Stored items
++++++++
(** [lock_acquire(&hd_disk->_channel->_lock)] and [lock_release], by the thread [cur]. *)
Definition channel_acquire (s : driver) (n : nat) (cur : Z) : outcome driver :=
  let! c := get_channel s n in
  let! l := mutex_acquire (ch_lock c) cur in
  Ok (set_channel s n (Channel (port_base c) (irq_no c) l (wait_intr c) (disk_ok c))).
Definition channel_release (s : driver) (n : nat) (cur : Z) : outcome driver :=
  let! c := get_channel s n in
  let! l := mutex_release (ch_lock c) cur in
  Ok (set_channel s n (Channel (port_base c) (irq_no c) l (wait_intr c) (disk_ok c))).

Definition sectors_once (sec_cnt sector_done : Z) : Z :=
  if 256 <=? sec_cnt - sector_done then 256 else sec_cnt - sector_done.

(** The loops of [ide_read] and [ide_write]; a failed [busy_wait] ends in
    [ASSERT_FAILED]. *)
Fixpoint ide_read_loop (fuel : nat) (s : driver) (hd : drive) (lba_base : Z) (buf : list Z)
    (sec_cnt sector_done : Z) : outcome (driver * list Z) :=
  match fuel with
  | O => NoFuel
  | S fuel =>
      if sector_done <? sec_cnt then
        let sector_once := sectors_once sec_cnt sector_done in
        let! s := disk_select_sector s hd (u32 (lba_base + sector_done)) (u8 sector_once) in
        let! s := channel_control_cmd s (channel_no hd) CMD_READ_SECTOR in
        let! s := wait_disk wait_fuel s (channel_no hd) in
        let! (s, ok) := busy_wait s hd in
        if negb ok then Panic
        else
          let! (s, buf) := disk_sector_to_buf s hd (u8 sector_once) buf (Z.to_nat (u32 (sector_done * 512))) in
          ide_read_loop fuel s hd lba_base buf sec_cnt (u32 (sector_done + sector_once))
      else Ok (s, buf)
  end.

Fixpoint ide_write_loop (fuel : nat) (s : driver) (hd : drive) (lba_base : Z) (buf : list Z)
    (sec_cnt sector_done : Z) : outcome driver :=
  match fuel with
  | O => NoFuel
  | S fuel =>
      if sector_done <? sec_cnt then
        let sector_once := sectors_once sec_cnt sector_done in
        let! s := disk_select_sector s hd (u32 (lba_base + sector_done)) (u8 sector_once) in
        let! s := channel_control_cmd s (channel_no hd) CMD_WRITE_SECTOR in
        let! (s, ok) := busy_wait s hd in
        if negb ok then Panic
        else
          let! s := disk_buf_to_sector s hd (u8 sector_once) buf (Z.to_nat (u32 (sector_done * 512))) in
          let! s := wait_disk wait_fuel s (channel_no hd) in
          ide_write_loop fuel s hd lba_base buf sec_cnt (u32 (sector_done + sector_once))
      else Ok s
  end.

(** One turn for each 256 sectors, and the last one. *)
Definition loop_fuel (sec_cnt : Z) : nat := S (Z.to_nat (sec_cnt / 256 + 1)).

Definition ide_read (s : driver) (cur : Z) (hd : drive) (lba_base : Z) (buf : list Z) (sec_cnt : Z)
    : outcome (driver * list Z) :=
  ASSERT (0 <? sec_cnt) ;!
  let! s := channel_acquire s (channel_no hd) cur in
  let! s := disk_select_hd s hd in
  let! (s, buf) := ide_read_loop (loop_fuel sec_cnt) s hd lba_base buf sec_cnt 0 in
  let! s := channel_release s (channel_no hd) cur in
  Ok (s, buf).

Definition ide_write (s : driver) (cur : Z) (hd : drive) (lba_base : Z) (buf : list Z) (sec_cnt : Z)
    : outcome driver :=
  ASSERT (0 <? sec_cnt) ;!
  let! s := channel_acquire s (channel_no hd) cur in
  let! s := disk_select_hd s hd in
  let! s := ide_write_loop (loop_fuel sec_cnt) s hd lba_base buf sec_cnt 0 in
  channel_release s (channel_no hd) cur.

(** [disk_identify]: the 512 bytes it reads. *)
Definition disk_identify (s : driver) (hd : drive) : outcome (driver * list Z) :=
  let ide_info := replicate 512 0 in
  let! s := disk_select_hd s hd in
  let! s := channel_control_cmd s (channel_no hd) CMD_IDENTIFY in
  let! s := wait_disk wait_fuel s (channel_no hd) in
  let! (s, ok) := busy_wait s hd in
  if negb ok then Panic
  else disk_sector_to_buf s hd 1 ide_info 0.
End driver.
Arguments driver : clear implicits.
++++++++
Required action. Write out exactly the lines between the start of the entries and the line containing "let! l := mutex_acquire (ch_lock c) cur in", including that line and the first one.

Answer to this task.
(** [lock_acquire(&hd_disk->_channel->_lock)] and [lock_release], by the thread [cur]. *)
Definition channel_acquire (s : driver) (n : nat) (cur : Z) : outcome driver :=
  let! c := get_channel s n in
  let! l := mutex_acquire (ch_lock c) cur in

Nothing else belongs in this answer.